Only an exact repetition of the lines from the one that holds "(** [0 < x] on floats;" to the end of the records is wanted.

Start of Block

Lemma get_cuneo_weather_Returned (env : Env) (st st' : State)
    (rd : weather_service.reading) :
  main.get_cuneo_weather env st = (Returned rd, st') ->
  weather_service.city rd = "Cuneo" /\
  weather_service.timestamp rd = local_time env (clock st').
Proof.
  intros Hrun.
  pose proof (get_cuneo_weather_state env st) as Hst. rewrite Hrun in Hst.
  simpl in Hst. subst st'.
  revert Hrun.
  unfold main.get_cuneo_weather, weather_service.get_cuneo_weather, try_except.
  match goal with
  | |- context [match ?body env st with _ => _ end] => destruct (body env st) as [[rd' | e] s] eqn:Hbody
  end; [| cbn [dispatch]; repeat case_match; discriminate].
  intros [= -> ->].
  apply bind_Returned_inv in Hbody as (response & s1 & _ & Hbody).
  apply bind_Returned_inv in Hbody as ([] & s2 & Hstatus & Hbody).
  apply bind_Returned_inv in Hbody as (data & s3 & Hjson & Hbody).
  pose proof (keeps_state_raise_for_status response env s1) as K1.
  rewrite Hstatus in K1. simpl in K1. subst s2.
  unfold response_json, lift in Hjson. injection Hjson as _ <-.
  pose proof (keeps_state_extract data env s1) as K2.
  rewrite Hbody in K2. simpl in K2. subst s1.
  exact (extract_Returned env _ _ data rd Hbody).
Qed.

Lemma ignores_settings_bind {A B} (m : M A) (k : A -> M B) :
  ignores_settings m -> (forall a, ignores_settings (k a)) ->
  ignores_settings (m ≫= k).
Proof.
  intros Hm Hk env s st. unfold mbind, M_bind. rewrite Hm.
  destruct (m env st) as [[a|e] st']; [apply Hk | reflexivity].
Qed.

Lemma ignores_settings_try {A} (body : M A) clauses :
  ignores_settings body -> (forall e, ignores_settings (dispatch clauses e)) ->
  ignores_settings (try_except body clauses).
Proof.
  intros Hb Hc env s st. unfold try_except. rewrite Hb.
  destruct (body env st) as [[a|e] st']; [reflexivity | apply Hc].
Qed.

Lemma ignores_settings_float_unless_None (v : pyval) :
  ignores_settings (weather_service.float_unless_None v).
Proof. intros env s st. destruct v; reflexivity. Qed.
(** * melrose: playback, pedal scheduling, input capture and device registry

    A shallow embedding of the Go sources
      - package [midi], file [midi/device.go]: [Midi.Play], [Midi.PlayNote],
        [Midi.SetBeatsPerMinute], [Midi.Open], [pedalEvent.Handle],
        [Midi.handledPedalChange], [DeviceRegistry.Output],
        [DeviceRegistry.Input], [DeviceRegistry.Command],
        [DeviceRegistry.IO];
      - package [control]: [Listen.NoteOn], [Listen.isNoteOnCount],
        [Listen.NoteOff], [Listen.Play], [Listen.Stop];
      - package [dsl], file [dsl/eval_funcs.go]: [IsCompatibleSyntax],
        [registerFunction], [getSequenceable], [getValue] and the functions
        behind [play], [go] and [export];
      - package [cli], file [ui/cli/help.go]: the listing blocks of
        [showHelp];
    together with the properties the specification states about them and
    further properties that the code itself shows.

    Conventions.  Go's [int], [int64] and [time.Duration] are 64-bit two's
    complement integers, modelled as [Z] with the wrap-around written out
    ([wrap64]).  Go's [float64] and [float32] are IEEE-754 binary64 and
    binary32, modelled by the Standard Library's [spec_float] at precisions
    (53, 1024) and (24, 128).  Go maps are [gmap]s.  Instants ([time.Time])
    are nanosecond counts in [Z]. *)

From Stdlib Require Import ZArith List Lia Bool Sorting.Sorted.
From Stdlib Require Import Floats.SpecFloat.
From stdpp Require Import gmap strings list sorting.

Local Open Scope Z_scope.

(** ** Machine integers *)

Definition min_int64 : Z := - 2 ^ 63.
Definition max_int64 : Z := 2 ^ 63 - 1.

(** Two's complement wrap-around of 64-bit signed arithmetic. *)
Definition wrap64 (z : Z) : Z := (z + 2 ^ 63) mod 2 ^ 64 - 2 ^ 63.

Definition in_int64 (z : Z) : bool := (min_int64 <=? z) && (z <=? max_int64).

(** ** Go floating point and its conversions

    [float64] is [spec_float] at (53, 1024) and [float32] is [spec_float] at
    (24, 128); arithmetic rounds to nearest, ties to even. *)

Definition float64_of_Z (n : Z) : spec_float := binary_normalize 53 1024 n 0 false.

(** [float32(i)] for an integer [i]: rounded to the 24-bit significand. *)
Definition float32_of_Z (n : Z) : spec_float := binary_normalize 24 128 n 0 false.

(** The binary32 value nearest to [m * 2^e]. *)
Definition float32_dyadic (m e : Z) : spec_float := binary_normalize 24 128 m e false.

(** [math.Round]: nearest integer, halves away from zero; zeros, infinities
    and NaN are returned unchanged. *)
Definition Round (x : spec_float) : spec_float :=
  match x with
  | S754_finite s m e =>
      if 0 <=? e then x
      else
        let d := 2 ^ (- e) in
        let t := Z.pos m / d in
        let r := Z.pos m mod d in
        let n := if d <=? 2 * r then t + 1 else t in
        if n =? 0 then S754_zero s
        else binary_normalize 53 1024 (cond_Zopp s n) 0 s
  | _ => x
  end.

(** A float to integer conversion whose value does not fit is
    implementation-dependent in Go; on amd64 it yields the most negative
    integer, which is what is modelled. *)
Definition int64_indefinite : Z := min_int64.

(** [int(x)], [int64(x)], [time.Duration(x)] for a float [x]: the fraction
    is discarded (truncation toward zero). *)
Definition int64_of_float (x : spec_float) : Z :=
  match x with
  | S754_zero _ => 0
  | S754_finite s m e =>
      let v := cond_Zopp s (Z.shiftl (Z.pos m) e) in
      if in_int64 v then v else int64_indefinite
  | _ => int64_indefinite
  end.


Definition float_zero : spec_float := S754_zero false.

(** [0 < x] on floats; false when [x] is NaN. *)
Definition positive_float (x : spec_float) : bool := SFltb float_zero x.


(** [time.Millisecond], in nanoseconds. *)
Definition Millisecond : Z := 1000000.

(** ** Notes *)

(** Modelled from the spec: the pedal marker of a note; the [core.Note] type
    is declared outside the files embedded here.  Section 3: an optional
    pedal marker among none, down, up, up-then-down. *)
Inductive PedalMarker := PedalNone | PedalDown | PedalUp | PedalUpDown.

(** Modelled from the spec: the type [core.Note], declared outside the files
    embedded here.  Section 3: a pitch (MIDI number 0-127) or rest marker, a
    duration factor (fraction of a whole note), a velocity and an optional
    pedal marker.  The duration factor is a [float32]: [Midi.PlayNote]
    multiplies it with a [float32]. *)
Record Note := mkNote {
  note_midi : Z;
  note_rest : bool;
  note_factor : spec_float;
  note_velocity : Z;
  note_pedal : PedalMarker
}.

End of Block

▶ _RESPONSE TO THE TASK_:
(** [0 < x] on floats; false when [x] is NaN. *)
Definition positive_float (x : spec_float) : bool := SFltb float_zero x.


(** [time.Millisecond], in nanoseconds. *)
Definition Millisecond : Z := 1000000.

(** ** Notes *)

(** Modelled from the spec: the pedal marker of a note; the [core.Note] type
    is declared outside the files embedded here.  Section 3: an optional
    pedal marker among none, down, up, up-then-down. *)
Inductive PedalMarker := PedalNone | PedalDown | PedalUp | PedalUpDown.

(** Modelled from the spec: the type [core.Note], declared outside the files
    embedded here.  Section 3: a pitch (MIDI number 0-127) or rest marker, a
    duration factor (fraction of a whole note), a velocity and an optional
    pedal marker.  The duration factor is a [float32]: [Midi.PlayNote]
    multiplies it with a [float32]. *)
Record Note := mkNote {
  note_midi : Z;
  note_rest : bool;
  note_factor : spec_float;
  note_velocity : Z;
  note_pedal : PedalMarker
}.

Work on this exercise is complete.